**WHAT THE TASK REQUIRES:** Each line holding the word "buffer" must appear in the answer, copied from the entries.
EXCERPTED DATA START
(* ===== verification/Cbs.v ===== *)
(** * CBS: the byte string parser of libcrypto/bytestring/bs_cbs.c

    A [CBS] is a window of [cbs_len] octets starting at [cbs_data] in a
    buffer that the parser only reads; a C pointer into that buffer is the
    list of the octets from the pointer to the end of the buffer.  Every
    operation is a computation of the monad [M CBS]; reading outside the
    buffer is [UB].  The out parameters of a C function are the result of
    the computation, so they have a value only when it returns 1. *)

From S2P Require Import Prelude.
Open Scope Z_scope.

Record CBS : Type := mkCBS {
  cbs_data : list Z;
  cbs_initial_len : Z;
  cbs_len : Z;
}.

Definition CBS_init (data : list Z) (len : Z) : CBS :=
  {| cbs_data := data; cbs_initial_len := len; cbs_len := len |}.

Definition CBS_data (cbs : CBS) : list Z := cbs_data cbs.
Definition CBS_len (cbs : CBS) : Z := cbs_len cbs.

Definition CBS_dup (cbs : CBS) : CBS :=
  let out := CBS_init (CBS_data cbs) (CBS_len cbs) in
  {| cbs_data := cbs_data out;
     cbs_initial_len := cbs_initial_len cbs;
     cbs_len := cbs_len out |}.

Definition cbs_advance (n : Z) (cbs : CBS) : CBS :=
  {| cbs_data := zdrop n (cbs_data cbs);
     cbs_initial_len := cbs_initial_len cbs;
     cbs_len := cbs_len cbs - n |}.

Definition cbs_get (n : Z) : M CBS (list Z) :=
  cbs ← gets id;
  check (n <=? cbs_len cbs);;
  must (n <=? zlen (cbs_data cbs));;
  modify (cbs_advance n);;
  mret (cbs_data cbs).

Definition cbs_peek (n : Z) : M CBS (list Z) :=
  cbs ← gets id;
  check (n <=? cbs_len cbs);;
  mret (cbs_data cbs).

Definition CBS_offset (cbs : CBS) : Z := u64 (cbs_initial_len cbs - cbs_len cbs).

Definition CBS_skip (len : Z) : M CBS unit :=
  _ ← cbs_get len;
  mret tt.

(** [data[i]] for [i < n]: the octets a C loop or library call reads. *)
Definition read_bytes {S} (data : list Z) (n : Z) : M S (list Z) :=
  must (n <=? zlen data);;
  mret (ztake n data).

Definition CBS_contains_zero_byte (cbs : CBS) : M CBS bool :=
  bs ← read_bytes (cbs_data cbs) (cbs_len cbs);
  mret (bool_decide (0 ∈ bs)).

Section allocation.
(** Whether [malloc(n)] and [strndup] get their memory. *)
Context (malloc_ok : Z -> bool).

(** The stored buffer; [None] is the NULL pointer. *)
Definition CBS_stow : M CBS (option (list Z) * Z) :=
  cbs ← gets id;
  if cbs_len cbs =? 0 then mret (None, 0)
  else
    check (malloc_ok (cbs_len cbs));;
    bs ← read_bytes (cbs_data cbs) (cbs_len cbs);
    mret (Some bs, cbs_len cbs).

(** The string stored by [strndup]: its octets and the final NUL. *)
Definition CBS_strdup : M CBS (list Z) :=
  cbs ← gets id;
  z ← CBS_contains_zero_byte cbs;
  check (negb z);;
  check (malloc_ok (u64 (cbs_len cbs + 1)));;
  bs ← read_bytes (cbs_data cbs) (cbs_len cbs);
  mret (bs ++ [0]).
End allocation.

(** [dst] after the call, and the number of octets copied. *)
Definition CBS_write_bytes (dst : list Z) (dst_len : Z) : M CBS (list Z * Z) :=
  cbs ← gets id;
  check (cbs_len cbs <=? dst_len);;
  bs ← read_bytes (cbs_data cbs) (cbs_len cbs);
  dst' ← valid (zwrite dst 0 bs);
  mret (dst', cbs_len cbs).

(** libc/string/timingsafe_memcmp.c, on the octets [p1] and [p2]. *)
Fixpoint timingsafe_memcmp (p1 p2 : list Z) (res done : Z) : Z :=
  match p1, p2 with
  | a :: p1', b :: p2' =>
      let lt := Z.shiftr (a - b) 8 in
      let gt := Z.shiftr (b - a) 8 in
      let cmp := lt - gt in
      let res := Z.lor res (Z.land cmp (Z.lnot done)) in
      let done := Z.lor done (Z.lor lt gt) in
      timingsafe_memcmp p1' p2' res done
  | _, _ => res
  end.

Definition CBS_mem_equal (data : list Z) (len : Z) : M CBS bool :=
  cbs ← gets id;
  if negb (len =? cbs_len cbs) then mret false
  else
    p1 ← read_bytes (cbs_data cbs) len;
    p2 ← read_bytes data len;
    mret (timingsafe_memcmp p1 p2 0 0 =? 0).

(** [for (i = 0; i < len; i++) { result <<= 8; result |= data[i]; }] *)
Fixpoint cbs_u_loop {S} (data : list Z) (i : Z) (n : nat) (result : Z) : M S Z :=
  match n with
  | O => mret result
  | S n' =>
      b ← valid (zget data i);
      cbs_u_loop data (i + 1) n' (Z.lor (u32 (Z.shiftl result 8)) b)
  end.

Definition cbs_get_u (len : Z) : M CBS Z :=
  check (negb ((len <? 1) || (4 <? len)));;
  data ← cbs_get len;
  cbs_u_loop data 0 (Z.to_nat len) 0.

Definition CBS_get_u8 : M CBS Z :=
  v ← cbs_get 1;
  valid (zget v 0).

Definition CBS_get_u16 : M CBS Z :=
  v ← cbs_get_u 2;
  mret (u16 v).

Definition CBS_get_u24 : M CBS Z := cbs_get_u 3.

Definition CBS_get_u32 : M CBS Z := cbs_get_u 4.

Definition CBS_get_u64 : M CBS Z :=
  cbs ← gets id;
  check (8 <=? cbs_len cbs);;
  a ← CBS_get_u32;
  b ← CBS_get_u32;
  mret (Z.lor (u64 (Z.shiftl a 32)) b).

Definition CBS_get_last_u8 : M CBS Z :=
  cbs ← gets id;
  check (negb (cbs_len cbs =? 0));;
  out ← valid (zget (cbs_data cbs) (cbs_len cbs - 1));
  modify (fun cbs => {| cbs_data := cbs_data cbs;
                        cbs_initial_len := cbs_initial_len cbs;
                        cbs_len := cbs_len cbs - 1 |});;
  mret out.

Definition CBS_get_bytes (len : Z) : M CBS CBS :=
  v ← cbs_get len;
  mret (CBS_init v len).

Definition cbs_get_length_prefixed (len_len : Z) : M CBS CBS :=
  len ← cbs_get_u len_len;
  CBS_get_bytes len.

Definition CBS_get_u8_length_prefixed : M CBS CBS := cbs_get_length_prefixed 1.
Definition CBS_get_u16_length_prefixed : M CBS CBS := cbs_get_length_prefixed 2.
Definition CBS_get_u24_length_prefixed : M CBS CBS := cbs_get_length_prefixed 3.

Definition cbs_peek_u (len : Z) : M CBS Z :=
  check (negb ((len <? 1) || (4 <? len)));;
  data ← cbs_peek len;
  cbs_u_loop data 0 (Z.to_nat len) 0.

Definition CBS_peek_u8 : M CBS Z :=
  v ← cbs_peek 1;
  valid (zget v 0).

Definition CBS_peek_u16 : M CBS Z :=
  v ← cbs_peek_u 2;
  mret (u16 v).

Definition CBS_peek_u24 : M CBS Z := cbs_peek_u 3.
Definition CBS_peek_u32 : M CBS Z := cbs_peek_u 4.

Definition CBS_peek_last_u8 : M CBS Z :=
  cbs ← gets id;
  check (negb (cbs_len cbs =? 0));;
  valid (zget (cbs_data cbs) (cbs_len cbs - 1)).

(** ** ASN.1 *)

Definition CBS_ASN1_CONSTRUCTED : Z := 0x20.
Definition CBS_ASN1_BOOLEAN : Z := 0x1.
Definition CBS_ASN1_INTEGER : Z := 0x2.
Definition CBS_ASN1_OCTETSTRING : Z := 0x4.
Definition CBS_ASN1_SEQUENCE : Z := Z.lor CBS_ASN1_CONSTRUCTED 0x10.
Definition CBS_ASN1_SET : Z := Z.lor CBS_ASN1_CONSTRUCTED 0x11.

(** The element with its header, its tag and the length of its header. *)
Definition cbs_get_any_asn1_element_internal (strict : bool) : M CBS (CBS * Z * Z) :=
  header ← gets id;
  '(tag, header) ← on_local CBS_get_u8 header;
  '(length_byte, header) ← on_local CBS_get_u8 header;
  (* CBS limitation: long form tags are not supported. *)
  check (negb (Z.land tag 0x1f =? 0x1f));;
  if Z.land length_byte 0x80 =? 0 then
    (* Short form length. *)
    let len := length_byte + 2 in
    out ← CBS_get_bytes len;
    mret (out, tag, 2)
  else
    (* Long form length. *)
    let num_bytes := Z.land length_byte 0x7f in
    check (negb (num_bytes =? 0x7f));;
    if num_bytes =? 0 then
      (* Indefinite form: not DER, and only for constructed elements. *)
      check (negb strict);;
      check (negb (Z.land tag CBS_ASN1_CONSTRUCTED =? 0));;
      out ← CBS_get_bytes 2;
      mret (out, tag, 2)
    else
      check (num_bytes <=? 4);;
      '(len32, _) ← on_local (cbs_get_u num_bytes) header;
      check (negb (len32 <? 128));;
      check (negb (Z.shiftr len32 ((num_bytes - 1) * 8) =? 0));;
      let len := len32 in
      check (negb (u64 (len + 2 + num_bytes) <? len));;
      let len := u64 (len + (2 + num_bytes)) in
      out ← CBS_get_bytes len;
      mret (out, tag, 2 + num_bytes).

Definition CBS_get_any_asn1_element : M CBS (CBS * Z * Z) :=
  cbs_get_any_asn1_element_internal true.

Definition cbs_get_asn1 (tag_value : Z) (skip_header : bool) : M CBS CBS :=
  '(out, tag, header_len) ← CBS_get_any_asn1_element;
  check (tag =? tag_value);;
  if skip_header then
    '(_, out) ← on_local (CBS_skip header_len) out;
    mret out
  else mret out.

Definition CBS_get_asn1 (tag_value : Z) : M CBS CBS := cbs_get_asn1 tag_value true.
Definition CBS_get_asn1_element (tag_value : Z) : M CBS CBS := cbs_get_asn1 tag_value false.

Definition CBS_peek_asn1_tag (tag_value : Z) : M CBS bool :=
  cbs ← gets id;
  if CBS_len cbs <? 1 then mret false
  else if Z.land tag_value 0x1f =? 0x1f then mret false
  else
    b ← valid (zget (CBS_data cbs) 0);
    mret (b =? tag_value).

(** The loop of [CBS_get_asn1_uint64], over [data[i..len-1]]. *)
Fixpoint asn1_uint64_loop {S} (data : list Z) (i : Z) (n : nat) (out : Z) : M S Z :=
  match n with
  | O => mret out
  | S n' =>
      check (Z.shiftr out 56 =? 0);;
      b ← valid (zget data i);
      asn1_uint64_loop data (i + 1) n' (Z.lor (u64 (Z.shiftl out 8)) b)
  end.

Definition CBS_get_asn1_uint64 : M CBS Z :=
  bytes ← CBS_get_asn1 CBS_ASN1_INTEGER;
  let data := CBS_data bytes in
  let len := CBS_len bytes in
  (* An INTEGER is encoded with at least one content octet. *)
  check (negb (len =? 0));;
  d0 ← valid (zget data 0);
  (* Negative number. *)
  check (Z.land d0 0x80 =? 0);;
  (* Smallest encoding rule: no excessive leading zeros. *)
  (if (d0 =? 0) && (1 <? len) then
     d1 ← valid (zget data 1);
     check (negb (Z.land d1 0x80 =? 0))
   else mret tt);;
  asn1_uint64_loop data 0 (Z.to_nat len) 0.

(** [None] when the element is absent ([*out_present = 0]). *)
Definition CBS_get_optional_asn1 (tag : Z) : M CBS (option CBS) :=
  present ← CBS_peek_asn1_tag tag;
  if present : bool then
    out ← CBS_get_asn1 tag;
    mret (Some out)
  else mret None.

Definition CBS_get_optional_asn1_octet_string (tag : Z) : M CBS (CBS * bool) :=
  child ← CBS_get_optional_asn1 tag;
  match child with
  | Some child =>
      '(out, child) ← on_local (CBS_get_asn1 CBS_ASN1_OCTETSTRING) child;
      check (CBS_len child =? 0);;
      mret (out, true)
  | None => mret (CBS_init [] 0, false)
  end.

Definition CBS_get_optional_asn1_uint64 (tag default_value : Z) : M CBS Z :=
  child ← CBS_get_optional_asn1 tag;
  match child with
  | Some child =>
      '(out, child) ← on_local CBS_get_asn1_uint64 child;
      check (CBS_len child =? 0);;
      mret out
  | None => mret default_value
  end.

Definition CBS_get_optional_asn1_bool (tag default_value : Z) : M CBS Z :=
  child ← CBS_get_optional_asn1 tag;
  match child with
  | Some child =>
      '(child2, child) ← on_local (CBS_get_asn1 CBS_ASN1_BOOLEAN) child;
      check (negb (negb (CBS_len child2 =? 1) || negb (CBS_len child =? 0)));;
      boolean ← valid (zget (CBS_data child2) 0);
      if boolean =? 0 then mret 0
      else if boolean =? 0xff then mret 1
      else fail
  | None => mret default_value
  end.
EXCERPTED DATA END
**RESPONSE:**
    buffer that the parser only reads; a C pointer into that buffer is the
    list of the octets from the pointer to the end of the buffer.  Every
    buffer is [UB].  The out parameters of a C function are the result of
(** The stored buffer; [None] is the NULL pointer. *)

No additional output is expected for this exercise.